(Task statement) In the entries, find all lines that hold the word "left" and copy them.

(Given records)
=-=-=
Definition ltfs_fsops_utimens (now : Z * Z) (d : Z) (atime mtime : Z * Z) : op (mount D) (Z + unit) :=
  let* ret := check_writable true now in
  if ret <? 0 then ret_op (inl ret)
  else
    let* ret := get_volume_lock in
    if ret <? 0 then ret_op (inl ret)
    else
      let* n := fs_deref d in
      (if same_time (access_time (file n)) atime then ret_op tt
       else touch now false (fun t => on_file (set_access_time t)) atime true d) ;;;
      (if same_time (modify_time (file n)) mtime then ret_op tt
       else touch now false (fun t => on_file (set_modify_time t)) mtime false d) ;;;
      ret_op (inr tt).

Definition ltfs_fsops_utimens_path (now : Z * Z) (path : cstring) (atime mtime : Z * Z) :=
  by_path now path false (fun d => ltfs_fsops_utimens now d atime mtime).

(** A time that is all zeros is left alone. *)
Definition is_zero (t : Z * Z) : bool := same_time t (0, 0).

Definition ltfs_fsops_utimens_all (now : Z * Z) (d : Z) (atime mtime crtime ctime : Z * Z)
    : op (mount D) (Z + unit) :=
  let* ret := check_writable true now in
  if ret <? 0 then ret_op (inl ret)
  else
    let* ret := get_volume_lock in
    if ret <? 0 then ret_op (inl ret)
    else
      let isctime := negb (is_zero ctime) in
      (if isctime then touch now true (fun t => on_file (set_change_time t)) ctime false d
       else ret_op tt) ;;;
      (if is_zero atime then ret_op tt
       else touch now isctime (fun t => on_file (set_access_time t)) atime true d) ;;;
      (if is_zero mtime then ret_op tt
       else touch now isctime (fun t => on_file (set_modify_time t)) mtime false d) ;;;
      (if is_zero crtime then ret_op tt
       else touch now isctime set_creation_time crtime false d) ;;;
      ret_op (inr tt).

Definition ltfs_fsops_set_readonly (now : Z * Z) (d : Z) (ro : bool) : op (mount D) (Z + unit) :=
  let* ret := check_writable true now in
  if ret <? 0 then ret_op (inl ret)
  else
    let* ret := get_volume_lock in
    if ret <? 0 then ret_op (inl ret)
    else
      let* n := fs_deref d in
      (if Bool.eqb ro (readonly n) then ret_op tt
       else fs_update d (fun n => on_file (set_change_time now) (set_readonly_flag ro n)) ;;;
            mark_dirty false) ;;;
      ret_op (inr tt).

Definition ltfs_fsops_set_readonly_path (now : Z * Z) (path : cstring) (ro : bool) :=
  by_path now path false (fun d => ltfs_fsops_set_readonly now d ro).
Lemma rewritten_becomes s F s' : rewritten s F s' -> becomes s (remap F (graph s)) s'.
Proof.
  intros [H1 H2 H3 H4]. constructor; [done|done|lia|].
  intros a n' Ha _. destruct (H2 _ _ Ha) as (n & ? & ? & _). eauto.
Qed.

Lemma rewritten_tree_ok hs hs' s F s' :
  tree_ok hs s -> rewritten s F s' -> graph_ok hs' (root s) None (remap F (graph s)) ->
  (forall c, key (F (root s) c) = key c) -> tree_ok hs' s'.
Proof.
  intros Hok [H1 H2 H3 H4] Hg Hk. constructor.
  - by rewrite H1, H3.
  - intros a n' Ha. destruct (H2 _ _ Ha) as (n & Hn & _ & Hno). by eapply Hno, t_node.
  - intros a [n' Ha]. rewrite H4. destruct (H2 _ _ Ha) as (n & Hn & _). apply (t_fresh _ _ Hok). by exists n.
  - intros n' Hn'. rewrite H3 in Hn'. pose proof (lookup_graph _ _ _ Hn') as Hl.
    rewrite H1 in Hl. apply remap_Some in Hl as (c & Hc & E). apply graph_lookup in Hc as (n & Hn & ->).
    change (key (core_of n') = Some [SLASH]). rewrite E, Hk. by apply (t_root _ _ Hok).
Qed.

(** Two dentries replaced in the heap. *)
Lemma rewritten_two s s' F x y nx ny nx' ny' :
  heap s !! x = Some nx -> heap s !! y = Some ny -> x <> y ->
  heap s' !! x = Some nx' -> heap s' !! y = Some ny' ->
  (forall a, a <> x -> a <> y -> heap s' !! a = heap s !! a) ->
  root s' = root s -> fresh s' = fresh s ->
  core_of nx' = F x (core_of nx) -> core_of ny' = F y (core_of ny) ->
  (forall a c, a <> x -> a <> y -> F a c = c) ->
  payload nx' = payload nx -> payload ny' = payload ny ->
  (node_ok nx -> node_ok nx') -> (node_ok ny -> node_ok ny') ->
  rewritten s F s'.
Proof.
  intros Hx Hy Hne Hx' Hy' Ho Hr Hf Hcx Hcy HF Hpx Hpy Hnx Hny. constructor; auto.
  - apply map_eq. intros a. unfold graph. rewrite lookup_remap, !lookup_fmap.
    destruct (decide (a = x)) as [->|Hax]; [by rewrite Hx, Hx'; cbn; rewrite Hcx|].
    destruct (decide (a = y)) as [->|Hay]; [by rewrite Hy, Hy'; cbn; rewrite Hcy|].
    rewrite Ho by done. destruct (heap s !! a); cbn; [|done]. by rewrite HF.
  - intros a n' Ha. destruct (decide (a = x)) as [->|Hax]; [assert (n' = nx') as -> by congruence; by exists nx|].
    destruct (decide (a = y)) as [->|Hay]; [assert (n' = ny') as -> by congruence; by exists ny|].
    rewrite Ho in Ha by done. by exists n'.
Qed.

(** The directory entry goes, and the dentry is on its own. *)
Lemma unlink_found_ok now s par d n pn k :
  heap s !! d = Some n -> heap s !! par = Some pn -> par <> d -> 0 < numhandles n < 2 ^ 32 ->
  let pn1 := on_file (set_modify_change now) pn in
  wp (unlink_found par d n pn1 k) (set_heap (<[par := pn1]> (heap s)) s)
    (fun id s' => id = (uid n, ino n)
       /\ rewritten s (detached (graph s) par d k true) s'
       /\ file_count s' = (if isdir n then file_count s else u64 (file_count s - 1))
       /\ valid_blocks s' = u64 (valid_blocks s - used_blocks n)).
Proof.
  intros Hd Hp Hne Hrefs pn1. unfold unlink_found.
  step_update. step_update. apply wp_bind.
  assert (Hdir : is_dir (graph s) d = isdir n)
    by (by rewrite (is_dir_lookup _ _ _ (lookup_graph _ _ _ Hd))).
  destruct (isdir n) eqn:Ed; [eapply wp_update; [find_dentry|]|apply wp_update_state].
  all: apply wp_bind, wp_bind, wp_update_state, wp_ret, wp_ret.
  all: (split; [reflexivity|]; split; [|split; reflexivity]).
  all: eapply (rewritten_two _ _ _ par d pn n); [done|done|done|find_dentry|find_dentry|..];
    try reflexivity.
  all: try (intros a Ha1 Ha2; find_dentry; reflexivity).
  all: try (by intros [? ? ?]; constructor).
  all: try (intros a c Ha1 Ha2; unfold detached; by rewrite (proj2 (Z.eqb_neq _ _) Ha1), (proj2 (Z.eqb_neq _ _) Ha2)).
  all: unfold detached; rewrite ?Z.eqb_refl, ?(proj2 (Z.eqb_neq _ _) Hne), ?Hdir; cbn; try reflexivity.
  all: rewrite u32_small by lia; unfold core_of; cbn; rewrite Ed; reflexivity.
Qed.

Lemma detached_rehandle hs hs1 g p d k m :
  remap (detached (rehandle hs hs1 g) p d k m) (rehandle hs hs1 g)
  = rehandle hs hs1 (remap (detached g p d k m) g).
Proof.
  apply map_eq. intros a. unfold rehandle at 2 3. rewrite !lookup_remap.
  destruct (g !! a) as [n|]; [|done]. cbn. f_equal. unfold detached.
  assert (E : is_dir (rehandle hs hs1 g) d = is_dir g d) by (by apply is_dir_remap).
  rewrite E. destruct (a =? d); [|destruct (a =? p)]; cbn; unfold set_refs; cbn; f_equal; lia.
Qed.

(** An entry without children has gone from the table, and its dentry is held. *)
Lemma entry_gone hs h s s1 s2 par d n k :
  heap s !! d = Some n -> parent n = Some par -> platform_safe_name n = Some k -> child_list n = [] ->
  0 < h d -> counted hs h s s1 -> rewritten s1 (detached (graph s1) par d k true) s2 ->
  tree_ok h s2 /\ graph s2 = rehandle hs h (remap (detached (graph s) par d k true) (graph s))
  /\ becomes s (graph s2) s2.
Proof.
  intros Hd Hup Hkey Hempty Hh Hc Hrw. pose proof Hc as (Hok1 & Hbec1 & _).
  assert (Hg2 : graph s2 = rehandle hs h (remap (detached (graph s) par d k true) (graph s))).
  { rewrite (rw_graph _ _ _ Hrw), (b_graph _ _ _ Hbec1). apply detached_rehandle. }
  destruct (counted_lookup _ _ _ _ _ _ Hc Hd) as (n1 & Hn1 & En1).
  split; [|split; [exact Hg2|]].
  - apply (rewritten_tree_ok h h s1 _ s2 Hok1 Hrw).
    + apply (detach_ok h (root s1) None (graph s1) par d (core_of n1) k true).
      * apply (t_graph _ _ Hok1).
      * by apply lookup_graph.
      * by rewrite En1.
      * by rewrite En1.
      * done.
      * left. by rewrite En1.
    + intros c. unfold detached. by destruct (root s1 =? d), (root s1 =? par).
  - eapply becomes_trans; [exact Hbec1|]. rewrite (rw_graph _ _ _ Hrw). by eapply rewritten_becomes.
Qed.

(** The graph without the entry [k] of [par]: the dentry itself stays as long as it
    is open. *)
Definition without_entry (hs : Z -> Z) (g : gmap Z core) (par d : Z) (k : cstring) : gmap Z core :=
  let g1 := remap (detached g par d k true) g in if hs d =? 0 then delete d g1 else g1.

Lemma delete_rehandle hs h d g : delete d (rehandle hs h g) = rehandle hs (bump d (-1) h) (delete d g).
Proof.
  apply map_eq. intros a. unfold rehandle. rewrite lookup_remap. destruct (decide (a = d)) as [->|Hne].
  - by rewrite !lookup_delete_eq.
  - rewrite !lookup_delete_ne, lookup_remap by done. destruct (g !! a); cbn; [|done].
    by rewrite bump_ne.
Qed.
=-=-=
(Your response)
(** A time that is all zeros is left alone. *)
      * left. by rewrite En1.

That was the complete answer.